Eröffnung der Ausstellung ISOLDE MARIA JOHAM
in der LANDESGALERIE NIEDERÖSTERREICH, KREMS, AT
am 1. 4. 2022

 
Sehr verehrte Damen und Herren,
liebe Freundinnen und Freunde der Landesgalerie Niederösterreich,
liebe Isolde Maria Joham und lieber Gottfried Höllwarth!
 
Ich darf Sie alle sehr herzlich hier in Krems willkommen heißen. Es ist mir eine besondere Freude, Sie heute erstmals als Künstlerische Direktorin der Landesgalerie Niederösterreich begrüßen zu dürfen.
 
Bevor der Abend ganz Isolde Maria Joham gehört, möchte ich gerne die Gelegenheit meines ersten öffentlichen Auftritts nutzen und Sie kurz darüber informieren, was sie künftig hier in der Landesgalerie Niederösterreich unter meiner Leitung erwarten wird:
 
Meine Aufgabe liegt in der strategischen Weiterentwicklung eines eigenständigen Profils der Landesgalerie Niederösterreich. Die programmatische Neuausrichtung hat daher künftig einen klaren Fokus und sie beruht auf drei Säulen:
 
1. Als erste Säule wird die Landesgalerie Niederösterreich künftig noch stärker Bühne für die Kunstschätze des Landes Niederösterreich sein.
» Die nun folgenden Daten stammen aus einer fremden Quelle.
(* ===== verification/Prelude.v ===== *)
(** * Parts of ns-2: TCP-Linux, the event scheduler, queues, Bluetooth, WiMAX

    A model of five parts of ns-2.34, with the theorems that make them correct:
    - TCP-Linux, end to end (src/ns-2.34/tcp/linux/, tcp/tcp-linux.cc and .h,
      tcp/scoreboard1.cc and .h), and the receiver it talks to (tcp/tcp-sink.cc
      and .h);
    - the event scheduler and its four queues of events (common/scheduler.cc and
      .h, common/heap.h, common/splay-scheduler.cc), and timers over it
      (common/timer-handler.cc and .h);
    - packet queues (queue/queue.cc and .h, queue/drop-tail.cc, queue/drr.cc);
    - of Bluetooth (bluetooth/), hop selection, packets, and the link between a
      master and a slave: its queues, fragmentation, the 1-bit ARQ;
    - of WiMAX (wimax/), the ARQ of a connection (arqstatus.cc, the parts of
      mac802_16SS.cc that cut SDUs into blocks and make them again, and the part of
      scheduling/wimaxscheduler.cc that fills a PDU).

    ** The program

    TCP-Linux runs congestion control modules of the Linux kernel, almost
    verbatim, inside the simulator.  An acknowledgement reaches
    LinuxTcpAgent::recv.  The agent compares it with what it has sent, records its
    SACK blocks in the scoreboard, updates the round-trip estimators, tells the
    congestion module of the flow what happened through a table of callbacks
    (struct tcp_congestion_ops), lets it open the window, and cuts the window when
    the scoreboard or an ECN mark reports a loss.  The sending loop then puts out
    the segments the scoreboard gives for lost, and new ones, while the window
    allows.  A timeout marks everything lost and reduces the window to one
    segment; when nothing is outstanding it does nothing, or starts again from the
    initial window.  The receiver keeps a ring of the segments that arrived, hands them
    to the application in order, and answers with cumulative acknowledgements and
    SACK blocks, at once or after a delay.

    The scheduler is the loop of the simulator: it takes the earliest event from
    its queue, advances the clock, and calls the handler, which may schedule and
    cancel others.  The queue is a list, a heap, a splay tree or, by default, a
    calendar.  A timer is an object with one event of its own.

    A packet for a link goes through the enque of the queueing discipline; the
    queue hands out a packet when the link is free, and is told when it is free
    again.

    In a piconet the master transmits in even slots and polls a slave with every
    packet, which answers in the next slot; every slot has its channel, computed
    by the hop selection kernel from the clock and the address of the master.  A
    link has two buffers of two packets, one at each end.  A CRC packet is sent
    again until the other end acknowledges it; the receiver tells a new packet
    from a repeated one by a number of one bit.

    On an 802.16 connection with ARQ an SDU is cut into blocks with numbers of 11
    bits.  The sender keeps a copy of each until it is acknowledged, and a timer
    queues again those that are not in a queue; it sends none outside of its window,
    which moves with the acknowledgements.  The receiver keeps blocks that are
    ahead of the next one, acknowledges blocks one by one or up to a number, and
    hands up an SDU when its blocks are in order.

    ** The files

    - Prelude: the outcome monad, C integers, loops, record update, arrays.

    TCP-Linux:
    - Sock, LinuxC: the socket, the callback table, the globals
      (ns-linux-util.h, ns-linux-param.c); the kernel shims of ns-linux-c.c.
    - Reno, CubicRoot and Cubic, Bic, Scalable (with naive Reno), HighSpeed,
      Hybla, Vegas, Veno, Yeah, Westwood, Illinois, Htcp, Lp, Compound: one file
      for each congestion module of linux/src/, one definition for each callback.
      The record of a file is the private state (struct bictcp, ...), and the
      table of its callbacks is the [tcp_congestion_ops] at its end.
    - Driver: the agent (recv, timeout) over an abstract module; the class
      [CongModule] says what a module promises, the record [drv_sock] what the
      agent guarantees.  Modules: the instances of the class, for eleven of the
      modules.
    - Scoreboard: ScoreBoard1 and ScoreBoardNode1.  The linked list is a list of
      blocks that carry their addresses; a pointer to a block that is no longer
      in the list is a trap when it is followed.  Sack: what UpdateScoreBoard
      does with the blocks of an acknowledgement.
    - Send: the loop of send_much.  Agent: recv, timeout and send_much with the
      scoreboard.
    - Sink: Acker, Sacker, SackStack, TcpSink, DelAckSink.
    - Network: the two ends, and between them any network.
    - ParamList: the module parameters of a flow (ParamList, LinuxParamManager).
    - Registry: the list of the modules (tcp_cong.c, the list macros of
      ns-linux-util.h, CongestionControlManager).

    The event scheduler:
    - Doubles: finite IEEE doubles as multiples of 2^-1074.  EventQueue: what the
      simulator asks of a queue of events (the class [EventQueue] and its laws),
      ListScheduler, and schedule, dispatch, run, cancel over any queue.
    - Heap, Splay, Calendar and CalendarOk: the three other queues.  Schedulers:
      their instances, and what a run dispatches.
    - Timer: TimerHandler over the scheduler.

    Packet queues:
    - PacketQueue: the linked list of packets in memory.  DropTail: the
      discipline, and Queue::recv and resume with the link.
    - Drr: deficit round robin.  RoundRobin: the same as a step relation on
      lists.  DrrOk: what it promises of any run.

    Bluetooth:
    - Hop: BTChannelUseSet and Baseband::FH_kernel.
    - BtPacket: hdr_bt, the packet types.  BtLink: TxBuffer, the part of LMPLink
      that feeds it, L2CAPChannel::send.  BtArq: the two ends of a link and a
      channel that loses packets, as a transition system; BtProgress: what an
      exchange without losses does.  BtFragment: L2CAP::_reassemble against the
      fragments.

    WiMAX:
    - Arq16: class Arqstatus, sendDown, process_mac_pdu_witharqfragpack, and the two
      ends of a connection.  Arq16Ok: the blocks of SDUs, and the receiver.
      Arq16Sdu: reassembly.  Arq16Conn: the sender, and the connection.  Arq16Acks:
      connections whose acknowledgements arrive, and connections that stop.

    ** How the code is modelled

    A C function that changes state takes the state and returns
    [outcome state]: [Ok] or a [Trap] that says what goes wrong (division by
    zero, an access out of bounds, a shift by the width or more, a null or
    dangling pointer, a failed assertion, exit and abort, a loop that does not
    end).  Unsigned arithmetic wraps at the 32 or 64 bits of the code (the
    simulator is built for ILP32: [unsigned long] has 32 bits), with the operators
    [⊕], [⊖], [⊗] of the prelude.  Counters of type [int] are plain integers: in
    TCP and in PacketQueue hypotheses of the theorems keep them below 2^31, and the
    theorems on the disciplines, the link and Bluetooth are about runs whose counts
    stay below it.  Loops are [c_while] with
    [loop_fuel] = 2^40 iterations, and a theorem about a loop proves that it
    ends before ([c_while_rule] asks for a measure).  A callback that a module
    leaves NULL is [None].  In TCP-Linux the clock, a double in the simulator,
    enters as the integers the code converts it to; in the scheduler times are
    doubles with their rounding.  In the scheduler and the packet queues what a
    pointer refers to is found in a finite map from addresses; a packet of
    Bluetooth is sent as a copy, so it is a value.

    ** Bounds

    Windows, thresholds and the clamp are at most [window_max] = 2^24 segments,
    which keeps the products of the code in 32 bits; an acknowledgement covers at
    most [acked_max] = 2^20 segments; a sequence number at the receiver is below
    [seq_max] = 2^28, so that its ring never grows past 2^29 entries; a run has
    at most 2^31 events, the range of the counters of the modules.  These
    are hypotheses on events ([valid], [sb_valid], [full_valid], [sink_valid],
    [net_valid]); the code does not check them, and each theorem that has them
    has a witness.

    A run of the heap or the calendar has at most 2^30 insertions, one of the
    splay tree 2^31 - 1.  The calendar's days keep their order as long as its
    width is at least 2^10 units of 2^-1074 s and times are below 2^50 widths
    ([fine]).  For deficit round robin the number of flows times the largest packet
    and the length of a run are below 2^40, addresses are not negative and sizes are
    positive.  The bytes that enter a PacketQueue and the operations on it are below
    2^31.  A run of a Bluetooth link has fewer than 2^15 events: the count of
    transmissions of a packet has 16 bits, and with the default limit on
    retransmissions (9999999, which stands for infinity) is compared with what it
    can never reach.  The theorems on WiMAX are for connections that send at most
    2048 blocks less the window, with SDUs of a block or more, and fewer than 100
    blocks between two packets with acknowledgements: outside of this the code is
    wrong, as the examples at the end of Arq16Conn show.  That everything is
    delivered is shown for fewer blocks than the window has, or if no
    acknowledgement is lost: otherwise the code may stop ([wimax_arq_stops],
    [refused_head_stays]).

    ** What is shown

    - Connection (Network): [network_safe], no sequence of losses, duplications,
      delays and reorderings makes either end trap or loop, and what the sender
      believes acknowledged or sacked was received; [network_completes], the
      arrival of the last missing segment leads to an acknowledgement after
      which nothing is in flight.
    - Receiver (Sink): delivery in order, each byte once; acknowledgements
      and SACK blocks that are true of what arrived; the block of the latest
      arrival first; delayed acknowledgements that are sent in the end.
    - Sender (Agent, Driver, Modules): safety of every run, with timeouts at any
      time, for every module that meets the contract, and that eleven modules do,
      for round trips up to the bound of the contract (624 ms for Hybla, which
      shifts too far above it).  Before the first acknowledgement the module is not
      initialised: the contract asks that a timeout is harmless on blank private
      memory.  The scoreboard refines the abstract report of losses; one reduction
      per window of data.
    - Scoreboard (Scoreboard, Sack, Send): an invariant of the list and of its
      counts; exact marking by SACK blocks; the count of packets in flight; the
      marking of a timeout; retransmissions; the sending loop.
    - Modules (Cubic to Compound): what each computes, against the
      mathematical function it approximates, with the error or the range of
      inputs where it is exact.
    - Registry and parameters: the linked list against the list of its elements;
      flows that do not see each other's parameters; round trips.
    - Scheduler (Schedulers, EventQueue): the heap, the splay tree and the
      calendar dispatch what the list does; events come in the order of their
      times and, at one time, of their scheduling, and the clock is the time of the
      latest; every command, with its errors.
    - Timers (Timer): the status of a timer says whether its event is in the
      queue, in every run; every call, with its errors.
    - Queues (PacketQueue, DropTail, DrrOk): the linked list against a list of
      packets; a link is first in, first out, and its queue bounded; deficit round
      robin refines the step relation, in which an arrival drops packets of a
      longest flow just until the limit is kept, keeps the packets of a flow in order, loses
      none but those it drops, and two flows that always have packets get shares
      that differ by less than a quantum and two packets.
    - Hop selection (Hop): every hop is a channel of the map; adaptive hopping
      moves no hop that the map allows; a pager finds the scanner in exactly one
      slot; the hexadecimal form of a map is read back.  [spec_sample] is the sample
      sequence of the Bluetooth specification.
    - Packets (BtPacket): every type but HLO ends before its slots do.
    - Link (BtArq, BtProgress, BtFragment): whatever is lost, the data that enters
      the buffer of one end is passed up at the other end once and in order;
      an exchange without losses brings the packet that is being sent across, or two
      if the master has suspended the slave after four losses;
      fragments of a packet are put together into the packet.
    - WiMAX (Arq16Conn): whatever is lost, repeated or reordered, in both directions,
      the SDUs handed up are those sent, in order and each once, and a block that has
      not arrived stays with the sender; one round of retransmissions brings across
      what fits in the window.  What goes wrong when the numbers wrap.
    - WiMAX (Arq16Acks): if no acknowledgement is lost, rounds of retransmissions
      bring everything across; if those of a full window are, nothing is delivered
      any more.

    ** What is outside the contract of the agent

    YeAH's threshold wraps ([yeah_ssthresh_bounds]); Compound's window may pass
    the clamp or be zero; Westwood's window after a loss has no bound below the
    width of the type; naive Reno never leaves a window of zero.  The theorems
    on these modules are about their callbacks alone.

    ** What is not modelled

    Of TCP-Linux: the timers of the agent and their back-off, delayed sends
    ([overhead_]), tracing, the fall-back to TcpAgent when a flow has no module,
    time stamps in the receiver, quick start; D-SACK generation is a definition of
    Sink but the theorems on the receiver are for [generate_dsacks_] off, its
    default.  Of the scheduler: RealTimeScheduler, which waits for the clock of the
    host, and the Tcl scripts of at.  Of the queues: the averages of Queue, which
    influence no packet, and the other disciplines (RED and its variants draw
    random numbers and average in floating point).  Of Bluetooth: the state machine
    of the baseband (inquiry, paging), the link manager and its modes, L2CAP
    signalling, SDP, BNEP, scatternets, and the theorems on the link are for ACL
    links, without broadcasts and without the flush of a packet, which the default
    limit never reaches.  Of WiMAX: everything but ARQ (network entry, ranging,
    the allocation of bursts, and with it how many blocks fit in a PDU, the physical
    layer, handover), and ARQ without packing beyond its definitions.  The rest of ns-2: the other TCP agents, routing, SCTP, the other
    MACs and MannaSim.  The interpreters tcl, tk, otcl and tclcl are
    vendored. *)
From stdpp Require Export base numbers option list.
From Stdlib Require Export ZArith Lia Bool.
Ich kann hier ankündigen, dass wir Ihnen hier ab dem 22. Mai einen tiefen Einblick in die zeitgenössische Sammlung des Landes Niederösterreich geben werden. Wir öffnen das gesamte Museum für einen kurzweiligen Rundgang durch die österreichische Kunstgeschichte seit 1960, der Sie über alle drei oberen Etagen des Museums führen wird. Wir haben dafür auch die Ausstellungsarchitektur aufgefrischt und laden Sie ein zu einem „Rendezvous mit der Sammlung“.
 
2. Als zweite programmatische Säule wird die Landesgalerie Niederösterreich künftig attraktiver Repräsentationsort für heimische Künstlerinnen und Künstler sein sowie fixe und jährlich wiederkehrende Bühne für die Würdingsungspreisträger:innen des Landes Niederösterreich. Neben prominenten, werden wir auch junge und noch nicht etablierte Positionen zeigen, aber auch Künstlerinnen und Künstlern eine Bühne bieten, die bisher aus unserer Sicht zu wenig Würdigung und Anerkennung für ihr Schaffen erhalten haben.
Die Reihe der monografischen Ausstellungen starten wir heute mit Isolde Maria Joham.
 
3. Und schließlich: Die dritte Programmsäule ist unser Fenster zur internationalen Kunst. Hier werden internationale Künstler:innen eingeladen, in der Landesgalerie Projekte zu realisieren, die sich entweder stark auf die Architektur beziehen und installativen Charakter haben oder partizipativ angelegt sind.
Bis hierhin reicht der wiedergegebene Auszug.